Status epilepticus: 2 mg, repeated every minute until seizure ends; maximum dose 20 mg.
Intensive care: not suitable for infusion; i.v. bolus dose 5–10 mg may be used 4–hourly. However, the long half-life of the active metabolites makes diazepam undesirable for sedation in critical care patients.
Midazolam
Premedication: 0.5 mg kg− 1 orally (maximum 30 mg) or 70–100 μg kg− 1 i.m. 30–60 min preoperatively.
Sedation: 25–50 μg kg− 1 i.v., then incremental boluses of 0.5–1 mg to a maximum of 7.5 mg. Reduce dose by at least 50% in the elderly.
ICU sedation: loading dose of 30–300 μg kg− 1 i.v., then infusion of 30–200 μg kg− 1 h− 1.
Flumazenil
Epileptic patients: there is a risk of seizures, especially if a benzodiazepine has been prescribed as antiepileptic therapy.
Benzodiazepine dependence: withdrawal symptoms may be precipitated.
Anxiety reactions: these may occur after rapid reversal of heavy sedation.
Patients with severe head injury: flumazenil may precipitate a sudden increase in intracranial pressure.
α2-ADRENOCEPTOR AGONISTS
Clonidine
Systemic Effects
CNS Effects: Clonidine produces sedation and anxiolysis. It also reduces requirements for both intravenous and volatile anaesthetic agents. There is a ceiling to the reduction of MAC effect, because of the potential for activity at α1-receptors at high dose. More selective α2-adrenoceptor agonists reduce MAC to a much greater extent.

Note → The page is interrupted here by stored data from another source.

Definition sample_flight (flight_id airline source destination
    departure_time arrival_time : string)
    (duration_minutes price available_seats : Z) : json :=
  JObj [("flight_id", JStr flight_id);
        ("airline", JStr airline);
        ("source", JStr source);
        ("destination", JStr destination);
        ("departure_time", JStr departure_time);
        ("arrival_time", JStr arrival_time);
        ("duration_minutes", JNum (inject_Z duration_minutes));
        ("price", JNum (inject_Z price));
        ("available_seats", JNum (inject_Z available_seats))].

Definition _get_sample_flights : json :=
  JArr [sample_flight "6E-123" "IndiGo" "Delhi" "Goa" "14:00" "16:30" 150 4800 45;
        sample_flight "SG-456" "SpiceJet" "Delhi" "Goa" "09:00" "11:45" 165 5200 30;
        sample_flight "AI-789" "Air India" "Mumbai" "Bangalore" "10:30" "12:00"
                      90 3500 60;
        sample_flight "UK-321" "Vistara" "Bangalore" "Delhi" "18:00" "21:00"
                      180 6500 25;
        sample_flight "6E-234" "IndiGo" "Delhi" "Mumbai" "06:00" "08:15"
                      135 4200 50].

(** [_load_flights]: the sample data when the file does not exist or
    anything raises; a document that is neither a list nor a dictionary
    has no [get], which raises too. *)
Definition _load_flights (fs : FileSystem) (data_path : string) : json :=
  match fs data_path with
  | Missing => _get_sample_flights
  | Unreadable _ => _get_sample_flights
  | Malformed _ => _get_sample_flights
  | Parsed data =>
      match data with
      | JArr _ => data
      | JObj fields =>
          match lookup "flights" fields with
          | Some v => v
          | None => JArr []
          end
      | _ => _get_sample_flights
      end
  end.

(** A disk whose flights file is an object with the key [flights]. *)
Definition fs_wrapped : FileSystem :=
  fun path =>
    if String.eqb path "data/flights.json"
    then Parsed (JObj [("version", JNum 1);
                       ("flights", JArr [sample_flight "6E-123" "IndiGo" "Delhi"
                                           "Goa" "14:00" "16:30" 150 4800 45])])
    else Missing.

End FlightData.

(* ================================================================== *)
(** * [FlightSearchTool]: the answer text *)
(* ================================================================== *)

Module FlightReport.
Import Py FlightSearch.

(** [_format_duration]; [//] and [%] round towards minus infinity, as
    [Z.div] and [Z.modulo] do for a positive divisor. *)
Definition _format_duration (minutes : Z) : string :=
  let hours := minutes / 60 in
  let mins := minutes mod 60 in
  if 0 <? mins then str_int hours ++ "h " ++ str_int mins ++ "m"
  else str_int hours ++ "h".

(** [str(x)] of [d.get(key)]: [None] for a key that is missing. *)
Definition show_text (field : option string) : string :=
  match field with Some text => text | None => "None" end.

Definition show_int (field : option Z) : string :=
  match field with Some n => str_int n | None => "None" end.

(** What [_format_flight_output] appends to [output], one constructor
    per [output += ...]. *)
Inductive Piece : Type :=
  | Found (count : nat)
  | Head (i : nat) (flight : Flight)
  | Route (flight : Flight)
  | Price (amount : Z)
  | Times (flight : Flight)
  | Duration (minutes : Z)
  | Seats (flight : Flight)
  | Recommend (best : Flight)
  | Word (by_price : bool)
  | Closing.

(** The flights that the pieces list, in order. *)
Definition listed (pieces : list Piece) : list Flight :=
  flat_map (fun piece => match piece with Head _ f => [f] | _ => [] end) pieces.

(** [lambda x: ...] of the sort that [sort_by] selects. *)
Definition sort_key (sort_by : string) : Flight -> Z :=
  if String.eqb sort_by "duration" then duration_key else price_key.

Section Report.

(** The record [Flight] holds the keys that matching and sorting read.
    The remaining keys of a flight dictionary, which only the answer text
    shows, are read through these functions. *)
Variable departure_time : Flight -> option string.
Variable arrival_time : Flight -> option string.
Variable available_seats : Flight -> option Z.

(** One round of [for i, flight in enumerate(flights[:3], 1)]; the
    format [{...:,}] raises [TypeError] on [None]. *)
Definition entry (i : nat) (flight : Flight) : result (list Piece) :=
  match price flight with
  | Some amount =>
      Ok [Head i flight; Route flight; Price amount; Times flight;
          Duration (get (duration_minutes flight) 0); Seats flight]
  | None =>
      Raise (OtherError "unsupported format string passed to NoneType.__format__")
  end.

Fixpoint entries (i : nat) (flights : list Flight) : result (list Piece) :=
  match flights with
  | [] => Ok []
  | flight :: rest =>
      block <- entry i flight ;;
      more <- entries (S i) rest ;;
      Ok (block ++ more)%list
  end.
(** C4, as the code has it: a pull for a key that was never pushed is
    answered with the empty object and status 200, which is no error.  A
    failure of the storage in the position query of a pull is answered in
    the very same way, empty object and status 200, and not with
    UnknownServerError; a failure of the storage in the write of a push
    makes the process exit. *)
Theorem pull_empty_result_and_storage_failures
        (history : list arrival) (header : requestHeader.t)
        (documentid : string) (later : Z) :
  let d := reached history in
  (passes_gate header [] d -> documentid <> "" ->
   (forall a, In a history ->
              ~ pushes_key (requestHeader.AuthUser header) documentid a) ->
   serve (Some header) (GET_syncs_progress documentid) later [] d
   = (Responded 200 H_empty, d))
  /\ (forall (d0 : DB) (rest : list bool),
         passes_gate header [] d0 -> documentid <> "" ->
         serve (Some header) (GET_syncs_progress documentid) later
               (false :: true :: rest) d0
         = (Responded 200 H_empty, d0))
  /\ (forall (d0 : DB) (b : positionBody.t) (rPos : requestPosition.t)
             (exist_fails : bool) (rest : list bool) (now : Z),
         passes_gate header [] d0 ->
         ShouldBindJSON_requestPosition (Some b) = Some rPos ->
         validKeyField (positionBody.document b) = true ->
         stringOrInt.inner (requestPosition.Progress rPos) <> "" ->
         positionBody.device b <> "" ->
         serve (Some header) (PUT_syncs_progress (Some b)) now
               (false :: exist_fails :: true :: rest) d0
         = (ProcessExited, d0)).
Proof.
  intros d. split; [| split].
  - intros Hgate Hdoc Hnever.
    apply passes_gate_iff in Hgate. destruct Hgate as [Ha Hg].
    rewrite serve_getProgress by assumption. unfold getProgress_served.
    cbn [rest_faults first_fault next_fault fst snd].
    unfold d, reached.
    now rewrite (never_pushed_no_row history _ _ Hnever initDB eq_refl).
  - intros d0 rest Hgate Hdoc.
    apply passes_gate_iff in Hgate. destruct Hgate as [Ha Hg].
    assert (gate header (false :: true :: rest) d0 = true) as Hg'
        by (now rewrite (gate_first_fault header _ [])).
    now rewrite serve_getProgress.
  - intros d0 b rPos exist_fails rest now Hgate Hb Hv Hprog Hdev.
    apply passes_gate_iff in Hgate. destruct Hgate as [Ha Hg].
    destruct (bound_fields b rPos Hb) as (_ & Hdoc & Hdevice & _).
    assert (gate header (false :: exist_fails :: true :: rest) d0 = true)
      as Hg' by (now rewrite (gate_first_fault header _ [])).
    rewrite serve_updateProgress by assumption.
    unfold updateProgress_served. rewrite Hb, Hdoc, Hdevice, Hv.
    now rewrite !eqb_empty_false by assumption.
Qed.

(** C4 as the specification states it does not hold: with alice's position
    for bookA stored, a pull whose position query fails is not answered
    with UnknownServerError but exactly like a pull for a key that was
    never pushed, and a push whose write fails ends the process. *)
Lemma storage_failure_not_surfaced :
  let d := reached alice_pushed in
  let alice := Some (headers "alice" "s3cret") in
  let failed_pull :=
    serve alice (GET_syncs_progress "bookA") 300 [false; true] d in
  let never_pushed := serve alice (GET_syncs_progress "bookB") 300 [] d in
  let failed_push :=
    serve alice
          (PUT_syncs_progress
             (Some (push_body "bookA" (JString "11") "phone" 26)))
          300 [false; false; true] d in
  (fst failed_pull = Responded 200 H_empty
   /\ fst failed_pull = fst never_pushed
   /\ fst failed_push = ProcessExited)
  /\ ~ (fst failed_pull = Responded 500 (H_error 500 "Unknown server error.")
        /\ fst failed_pull <> fst never_pushed
        /\ fst failed_push <> ProcessExited).
Proof.
  cbv zeta. split.
  - repeat split; vm_compute; reflexivity.
  - intros [Hpull _]. vm_compute in Hpull. discriminate Hpull.
Qed.

(** ** Two requests at once *)

(** C9: the two store operations are not atomic.  [addDBUser] reads, then
    inserts; [updateDBdocument] reads, branches, then writes; the tables
    have no uniqueness constraint.  Two registrations of alice whose reads
    both come before the inserts are both answered 201 and leave two
    credential rows; two pushes for (alice, bookA) whose reads both come
    before the writes leave two position rows.  Served one after the other
    the same requests leave one row each. *)
Theorem concurrent_requests_leave_duplicate_rows :
  let nobody := headers "" "" in
  let alice := headers "alice" "s3cret" in
  let register1 := thread_of nobody (register_request "alice" "s3cret") 1 in
  let register2 := thread_of nobody (register_request "alice" "other") 1 in
  let push1 :=
    thread_of alice
      (PUT_syncs_progress (Some (push_body "bookA" (JString "10") "phone" 25)))
      100 in
  let push2 :=
    thread_of alice
      (PUT_syncs_progress (Some (push_body "bookA" (JString "20") "tablet" 50)))
      100 in
  let created := Returned (c_JSON 201 (H_username "alice")) in
  let replied :=
    Returned (c_JSON 200 (H_reply {| replyPosition.Timestamp := 100;
                                     replyPosition.DocumentID := "bookA" |})) in
  (exists d,
      interleave [First; Second] register1 register2 initDB
      = (created, created, d)
      /\ sql.select_user d "alice"
         = [ {| dbUser.Username := "alice"; dbUser.Password := "s3cret" |};
             {| dbUser.Username := "alice"; dbUser.Password := "other" |} ])
  /\ (exists d,
         interleave [First; First; First; Second; Second; Second]
                    push1 push2 (reached alice_registered)
         = (replied, replied, d)
         /\ List.length (sql.select_document d "alice" "bookA") = 2%nat)
  /\ (exists d,
         interleave [] register1 register2 initDB
         = (created, Returned (c_Error UsernameAlreadyRegistered), d)
         /\ List.length (sql.select_user d "alice") = 1%nat)
  /\ (exists d,
         interleave [] push1 push2 (reached alice_registered)
         = (replied, replied, d)
         /\ List.length (sql.select_document d "alice" "bookA") = 1%nat).
Proof.
  cbv zeta. repeat split; eexists; split; vm_compute; reflexivity.
Qed.
Lemma append_path_adjacent_ids_differ (path all : list Lanelet) :
  adjacent_ids_differ (map id all) ->
  adjacent_ids_differ (map id (append_path path all)).
Proof.
  revert all. induction path as [|lane rest IH]; simpl; intros all Hadj; [exact Hadj|].
  destruct (repeats_back all lane) eqn:E; [apply IH; exact Hadj|].
  apply IH. rewrite map_app. simpl. apply adjacent_ids_differ_snoc; [exact Hadj|].
  intros y Hy. rewrite back_map in Hy. unfold repeats_back in E.
  destruct (back all) as [b|]; [|discriminate]. simpl in Hy. inversion Hy; subst y.
  apply Z.eqb_neq in E. congruence.
Qed.

Lemma plan_route_lanelets_step (W : Collaborators) (self : DefaultPlanner W)
    (p q : Pose) (t : list Pose) (all : list Lanelet) :
  plan_route_lanelets self (p :: q :: t) all =
  match planPathLaneletsBetweenCheckpoints W (route_handler_ self) p q
          (consider_no_drivable_lanes (param_ self)) with
  | None => None
  | Some path_lanelets => plan_route_lanelets self (q :: t) (append_path path_lanelets all)
  end.
Proof.
  reflexivity.
Qed.

Lemma plan_route_lanelets_adjacent_ids_differ (W : Collaborators) (self : DefaultPlanner W)
    (points : list Pose) :
  forall all all',
    adjacent_ids_differ (map id all) ->
    plan_route_lanelets self points all = Some all' ->
    adjacent_ids_differ (map id all').
Proof.
  induction points as [|p t IH]; intros all all' Hadj H.
  - inversion H; subst. exact Hadj.
  - destruct t as [|q t].
    + inversion H; subst. exact Hadj.
    + rewrite plan_route_lanelets_step in H.
      destruct (planPathLaneletsBetweenCheckpoints _ _ _ _ _) as [path|]; [|discriminate].
      eapply IH; [|exact H]. apply append_path_adjacent_ids_differ. exact Hadj.
Qed.
(** * PageRank: the crawler, the transition model, the sampling estimator,
      the iterative estimator and the main program of [pagerank.py]

    A shallow embedding of [crawl], [transition_model], [sample_pagerank],
    [iterate_pagerank] and [main], the properties of them that the
    specification states, and further properties of the code.

    Conventions of the embedding.
    - A Python [dict] is an insertion-ordered association list; item
      assignment overwrites in place or appends ([dict_set]), a failed
      lookup raises [KeyError] ([getitem]).  A list represents a dict when
      its keys are pairwise distinct ([uniq (keys d)]).
    - A Python [set] of pages is the list of its elements; [len] counts the
      distinct ones ([set_len]), [in] is list membership.
    - Python's floats are idealised as exact rationals ([rat]); the
      literal [0.001] is [1/1000].  Division by zero raises
      [ZeroDivisionError] ([py_div]).
    - Exceptions are values of [result].
    - The random generator is an oracle [rnd : nat -> nat]: its [i]-th output
      is the raw number that the [i]-th call of [random.choice] or
      [random.choices] reduces to an index of the population, so that a
      statement for every [rnd] covers every run.
    - The unbounded [while True] loop takes a fuel argument; [None] means
      that the fuel ran out before the loop left.
    - The functions are embedded twice: on values (a corpus is the dict of
      its link sets), where the results are studied, and on a store of
      mutable dict and set objects ([Heap]), where what the functions
      write is studied; [store_programs_agree] relates the two.  In the
      store a reference that does not lead to an object of the expected
      kind raises [TypeError].
    - What [crawl] and [main] get from outside the program is a parameter:
      the listing of a directory, the contents of a file, the matches of
      the link pattern and the format of a number; a statement for every
      value of them covers every directory.  The standard output is the
      list of the lines printed. *)

From HB Require Import structures.
From mathcomp Require Import ssreflect ssrfun ssrbool eqtype ssrnat seq path div.
From mathcomp Require Import choice bigop order ssralg ssrnum ssrint rat.
From mathcomp Require Import archimedean.
From Stdlib Require Import String.
From Stdlib Require DecimalString.
(** * BB84 quantum key distribution engine: [backend/bb84_engine.py]

    A shallow embedding of [BB84Engine] and the properties of its
    transmission loops and of its result processor.

    Conventions of the embedding.
    - Python [int]s are [Z]; a bit is an [int] as in the source.
    - The numbers [eveInterceptionRate], [noiseLevel], the values returned by
      [random.random()] and the three metrics are rationals ([Q]); a [float]
      is the rational it denotes.  The three metrics are the exact quotients,
      compared up to [==]; the quotient [eveInterceptionRate / 100], which
      the loops compare with draws, is the [float] Python computes: the
      binary64 number nearest to the exact quotient, or [OverflowError].
    - A basis is one of the two strings ['Z'] and ['X'] of the source.
    - The module [random] (and the Qiskit backend, when it is installed) is a
      piece of state outside the engine.  It is the [world] of a [Host]; every
      call threads it explicitly.
    - A raised exception is the value [Raise name]. *)

From Stdlib Require Import String ZArith QArith List Bool Lia Lqa SpecFloat.
Import ListNotations.

Local Open Scope Z_scope.

(** ** Data *)

(** ['Z'] and ['X'], the two elements of [['Z', 'X']]. *)
Inductive basis : Type :=
| BasisZ
| BasisX.
(** * pyvlx: updating nodes via incoming frames ([pyvlx/node_updater.py])

    A shallow embedding of [NodeUpdater] and the properties of its
    reconciliation of house-monitor notifications against the node model.

    Conventions of the embedding.
    - The node registry [self.pyvlx.nodes] is a finite map from node
      identifiers to node objects; a node mutated in place is stored back
      under its identifier.
    - [await node.after_update()] is recorded as one entry (the node
      identifier) appended to a log of hook invocations; the hook itself
      belongs to the node model and is taken to return normally and to leave
      the node's fields alone.
    - [datetime.datetime.now()] is the clock reading [now] handed to the
      call; timestamps are integers counting seconds, so that adding
      [datetime.timedelta(0, s)] is adding [s].
    - A call either returns or raises; [PYVLXLOG.debug] calls are pure
      diagnostics and are left out. *)

From Stdlib Require Import ZArith Lia Bool.
From stdpp Require Import gmap strings list.

Local Open Scope Z_scope.

(** ** Parameter objects ([pyvlx/parameter.py], external to this module) *)

Module Position.
Record t : Type := Build { position : Z }.
End Position.

Module Intensity.
Record t : Type := Build { intensity : Z }.
End Intensity.

Module SwitchParameter.
Record t : Type := Build { state : Z }.
End SwitchParameter.

Module LimitationTime.
Record t : Type := Build { limit_raw : Z }.
End LimitationTime.

(** The constants of [Parameter] and the constructors of its subclasses are
    declared in [parameter.py], which is not among the sources: they are
    parameters of the development.  [Position_from_parameter p] stands for
    [Position(p)], [Position_from_position v] for [Position(position=v)],
    [LimitationTime_from_raw r] for [LimitationTime(limit_raw=r)].  The
    constructors that take a plain integer validate it and may reject it:
    [None] stands for the [PyVLXException] they raise then. *)
Class ParameterCodec : Type := {
  Parameter_MAX : Z;
  Parameter_ON : Z;
  Parameter_OFF : Z;
  Position_from_parameter : Z -> Position.t;
  Position_from_position : Z -> option Position.t;
  Intensity_from_parameter : Z -> Intensity.t;
  SwitchParameter_from_parameter : Z -> SwitchParameter.t;
  LimitationTime_from_raw : Z -> option LimitationTime.t
}.

(** "No feed-back value known", the value the gateway sends for parameters it
    has no reading of (comment in [process_frame]). *)
Definition UNKNOWN_VALUE : Z := 0xF7FF.

(** The integers [Position(position=v)] accepts in the codec of the
    examples: the range up to [0xC800] and the reserved values ("unknown",
    "current", "target", "ignore"); any other integer is rejected with
    [PyVLXException("value_out_of_range")]. *)
Definition is_valid_int (v : Z) : bool :=
  ((0 <=? v) && (v <=? 0xC800))
  || (v =? UNKNOWN_VALUE) || (v =? 0xD200) || (v =? 0xD100) || (v =? 0xD400).

(** The codec of the KLF 200 gateway as the examples use it: raw values are
    16-bit integers read as they are, and [Parameter.MAX] is [0xC800]. *)
Definition klf200 : ParameterCodec := {|
  Parameter_MAX := 0xC800;
  Parameter_ON := 0x0000;
  Parameter_OFF := 0xC800;
  Position_from_parameter := Position.Build;
  Position_from_position :=
    fun v => if is_valid_int v then Some (Position.Build v) else None;
  Intensity_from_parameter := Intensity.Build;
  SwitchParameter_from_parameter := SwitchParameter.Build;
  LimitationTime_from_raw := fun r => Some (LimitationTime.Build r)
|}.

(** ** Operating state ([pyvlx/const.py], external) *)

Inductive OperatingState : Type :=
  | EXECUTING
  | DONE
  | OTHER_STATE (code : Z).

Definition OperatingState_eqb (a b : OperatingState) : bool :=
  match a, b with
  | EXECUTING, EXECUTING => true
  | DONE, DONE => true
  | OTHER_STATE x, OTHER_STATE y => x =? y
  | _, _ => false
  end.

(** ** Frames ([pyvlx/api/frames], external) *)

Module NodeState.
(** Payload shared by [FrameGetAllNodesInformationNotification] and
    [FrameNodeStatePositionChangedNotification]. *)
Record t : Type := Build {
    node_id : Z;
    current_position : Z;
    target : Z;
    state : OperatingState;
    remaining_time : Z
  }.
End NodeState.

Module StatusRequest.
Record t : Type := Build {
    node_id : Z;
    parameter_data : gmap Z Z   (* NodeParameter value -> raw parameter *)
  }.
End StatusRequest.

Module LimitationStatus.
Record t : Type := Build {
    node_id : Z;
    max_value : Z;
    min_value : Z;
    limit_originator : Z;
    limit_time : Z
  }.
End LimitationStatus.

Inductive Frame : Type :=
  | FrameGetAllNodesInformationNotification (f : NodeState.t)
  | FrameNodeStatePositionChangedNotification (f : NodeState.t)
  | FrameStatusRequestNotification (f : StatusRequest.t)
  | FrameGetLimitationStatusNotification (f : LimitationStatus.t)
  | FrameOther.

(** ** Nodes *)

(** The classes a registered node can be an instance of.  [Blind] derives
    from [OpeningDevice]; [OpeningDevice_cls] is any opening device that is
    not a blind (window, roller shutter, ...); [Node_cls] is any other node. *)
Inductive NodeClass : Type :=
  | Blind_cls
  | OpeningDevice_cls
  | LighteningDevice_cls
  | OnOffSwitch_cls
  | Node_cls.

Record Node : Type := BuildNode {
  class_of : NodeClass;
  position : Position.t;
  target : Position.t;
  orientation : Position.t;
  is_opening : bool;
  is_closing : bool;
  state_received_at : option Z;
  estimated_completion : option Z;
  limitation_max : Position.t;
  limitation_min : Position.t;
  limitation_originator : Z;
  limitation_time : LimitationTime.t;
  target_position : option Position.t;  (* [None]: attribute never assigned *)
  intensity : Intensity.t;
  parameter : SwitchParameter.t
}.

Definition isinstance_Blind (n : Node) : bool :=
  match class_of n with Blind_cls => true | _ => false end.

Definition isinstance_OpeningDevice (n : Node) : bool :=
  match class_of n with Blind_cls | OpeningDevice_cls => true | _ => false end.

Definition isinstance_LighteningDevice (n : Node) : bool :=
  match class_of n with LighteningDevice_cls => true | _ => false end.

Definition isinstance_OnOffSwitch (n : Node) : bool :=
  match class_of n with OnOffSwitch_cls => true | _ => false end.

(** Attribute assignment [node.f = v], one function per assigned field. *)

Definition set_position (v : Position.t) (n : Node) : Node :=
  BuildNode (class_of n) v (target n) (orientation n) (is_opening n)
    (is_closing n) (state_received_at n) (estimated_completion n)
    (limitation_max n) (limitation_min n) (limitation_originator n)
    (limitation_time n) (target_position n) (intensity n) (parameter n).

Definition set_target (v : Position.t) (n : Node) : Node :=
  BuildNode (class_of n) (position n) v (orientation n) (is_opening n)
    (is_closing n) (state_received_at n) (estimated_completion n)
    (limitation_max n) (limitation_min n) (limitation_originator n)
    (limitation_time n) (target_position n) (intensity n) (parameter n).

Definition set_orientation (v : Position.t) (n : Node) : Node :=
  BuildNode (class_of n) (position n) (target n) v (is_opening n)
    (is_closing n) (state_received_at n) (estimated_completion n)
    (limitation_max n) (limitation_min n) (limitation_originator n)
    (limitation_time n) (target_position n) (intensity n) (parameter n).

Definition set_is_opening (v : bool) (n : Node) : Node :=
  BuildNode (class_of n) (position n) (target n) (orientation n) v
    (is_closing n) (state_received_at n) (estimated_completion n)
    (limitation_max n) (limitation_min n) (limitation_originator n)
    (limitation_time n) (target_position n) (intensity n) (parameter n).

Definition set_is_closing (v : bool) (n : Node) : Node :=
  BuildNode (class_of n) (position n) (target n) (orientation n)
    (is_opening n) v (state_received_at n) (estimated_completion n)
    (limitation_max n) (limitation_min n) (limitation_originator n)
    (limitation_time n) (target_position n) (intensity n) (parameter n).

Definition set_state_received_at (v : option Z) (n : Node) : Node :=
  BuildNode (class_of n) (position n) (target n) (orientation n)
    (is_opening n) (is_closing n) v (estimated_completion n)
    (limitation_max n) (limitation_min n) (limitation_originator n)
    (limitation_time n) (target_position n) (intensity n) (parameter n).

Definition set_estimated_completion (v : option Z) (n : Node) : Node :=
  BuildNode (class_of n) (position n) (target n) (orientation n)
    (is_opening n) (is_closing n) (state_received_at n) v
    (limitation_max n) (limitation_min n) (limitation_originator n)
    (limitation_time n) (target_position n) (intensity n) (parameter n).
Definition PhoneRequired : response :=
  ErrorJson 400 "Phone number is required" None.
Definition FieldsRequired : response :=
  ErrorJson 400 "Phone number and code are required" None.
Definition InvalidOrExpired : response :=
  ErrorJson 400 "Invalid or expired code" None.
Definition IncorrectCode : response :=
  ErrorJson 400 "Incorrect code" None.
Definition ToBodyRequired : response :=
  ErrorJson 400 "Phone number and message body are required" None.
Definition Unauthenticated : response :=
  ErrorJson 401 "Access token required" None.
Definition Forbidden : response :=
  ErrorJson 403 "Invalid or expired token" None.

(** ** The verification-code store *)

Record entry : Type := { code : string; expiresAt : Z }.

Global Instance entry_eq_dec : EqDecision entry.
Proof. solve_decision. Defined.

Abbreviation verificationCodes := (gmap string entry).

(** Line 37: [data.expiresAt < now]. *)
Definition expired (now : Z) (data : entry) : bool := expiresAt data <? now.

(** Lines 34-41, the [setInterval] callback: walk the entries and delete
    from the map those that have expired.  Deleting the entry under the
    iterator does not disturb a [Map] iteration, so every entry present at
    the start is visited once. *)
Definition sweep (now : Z) (m : verificationCodes) : verificationCodes :=
  map_fold (λ phone data acc, if expired now data then delete phone acc else acc)
           m m.

(** *** Double arithmetic

    The numbers of line 55 are IEEE 754 binary64 values.  A finite double
    is a rational [m * 2^e] with [|m| < 2^53] and [-1074 <= e <= 971]. *)

Definition pow2 (e : Z) : Q := (2 ^ e)%Q.

Definition binary64 (x : Q) : Prop :=
  ∃ m e : Z, Z.abs m < 2 ^ 53 ∧ -1074 ≤ e ≤ 971
             ∧ (x == inject_Z m * pow2 e)%Q.

(** The exponent [e] with [2^e <= x < 2^(e+1)], for [x > 0]. *)
Definition ilog2 (x : Q) : Z :=
  let e0 := Z.log2 (Qnum x) - Z.log2 (Zpos (Qden x)) in
  if Qle_bool (pow2 e0) x then e0 else e0 - 1.

(** The nearest integer, the even one of the two when half-way. *)
Definition rne (q : Q) : Z :=
  let f := Qfloor q in
  match (q - inject_Z f ?= 1 # 2)%Q with
  | Lt => f
  | Gt => f + 1
  | Eq => if Z.even f then f else f + 1
  end.

(** The exponent of the last place of a double in the binade [e]: 53
    significant bits, and no exponent below that of the subnormals. *)
Definition fexp (e : Z) : Z := Z.max (e - 52) (-1074).
(** An invariant of the parts is kept by the loop when it holds of a new
    part and is kept by the three ways a part is changed. *)
Lemma build_step_all (P : part -> Prop) :
  (forall title start_idx, P (new_part title start_idx)) ->
  (forall cp title start_idx, P cp ->
     P (set_chapters cp
          (Dict.set title (new_chapter start_idx) (chapters cp)))) ->
  (forall cp k sec, P cp -> s_knowledge sec = [] -> s_end sec = None ->
     P (set_chapters cp
          (Dict.alter (fun c => set_sections c (sections c ++ [sec])) k
             (chapters cp)))) ->
  (forall cp sec, P cp -> s_knowledge sec = [] -> s_end sec = None ->
     P (set_other_sections cp (other_sections cp ++ [sec]))) ->
  forall st e, state_all P st -> state_all P (build_step st e).
Proof.
  intros Hnew Hchap Hsec Hother [parts current_part] [[level title] page_num]
    [Hps Hcp].
  simpl in Hps, Hcp. unfold build_step.
  destruct (is_part_entry level title).
  - split; simpl.
    + destruct current_part as [cp|]; auto.
      apply Forall_app. split; auto.
    + intros cp [= <-]. apply Hnew.
  - destruct current_part as [cp|]; [|split; auto].
    destruct (is_chapter_entry level title).
    + split; simpl; auto. intros cp' [= <-]. apply Hchap; auto.
    + destruct (last_opt (Dict.keys (chapters cp))) as [k|].
      * split; simpl; auto. intros cp' [= <-]. apply Hsec; auto.
      * split; simpl; auto. intros cp' [= <-]. apply Hother; auto.
Qed.

Lemma build_all (P : part -> Prop) :
  (forall title start_idx, P (new_part title start_idx)) ->
  (forall cp title start_idx, P cp ->
     P (set_chapters cp
          (Dict.set title (new_chapter start_idx) (chapters cp)))) ->
  (forall cp k sec, P cp -> s_knowledge sec = [] -> s_end sec = None ->
     P (set_chapters cp
          (Dict.alter (fun c => set_sections c (sections c ++ [sec])) k
             (chapters cp)))) ->
  (forall cp sec, P cp -> s_knowledge sec = [] -> s_end sec = None ->
     P (set_other_sections cp (other_sections cp ++ [sec]))) ->
  forall toc, Forall P (build toc).
Proof.
  intros Hnew Hchap Hsec Hother toc. unfold build.
  apply state_all_close. apply build_loop_invariant.
  - split; simpl; [constructor|discriminate].
  - intros st e. now apply build_step_all.
Qed.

CVS Effects: The cardiovascular effects of clonidine probably involve both α2-adrenoceptors and imidazoline receptors. Administration leads to decreases in heart rate and arterial pressure. Clonidine is known to lower the ‘set point’ around which arterial pressure is regulated. The α2-agonist effects are a reduction in sympathetic tone and an increase in parasympathetic tone. The resulting decreases in heart rate, myocardial contractility and systemic vascular resistance lead to a reduction in myocardial oxygen requirements. This may be advantageous in attenuating stress-induced haemodynamic responses. However, undesirable cardiovascular depression has been the major limiting factor in developing the use of clonidine as a sedative.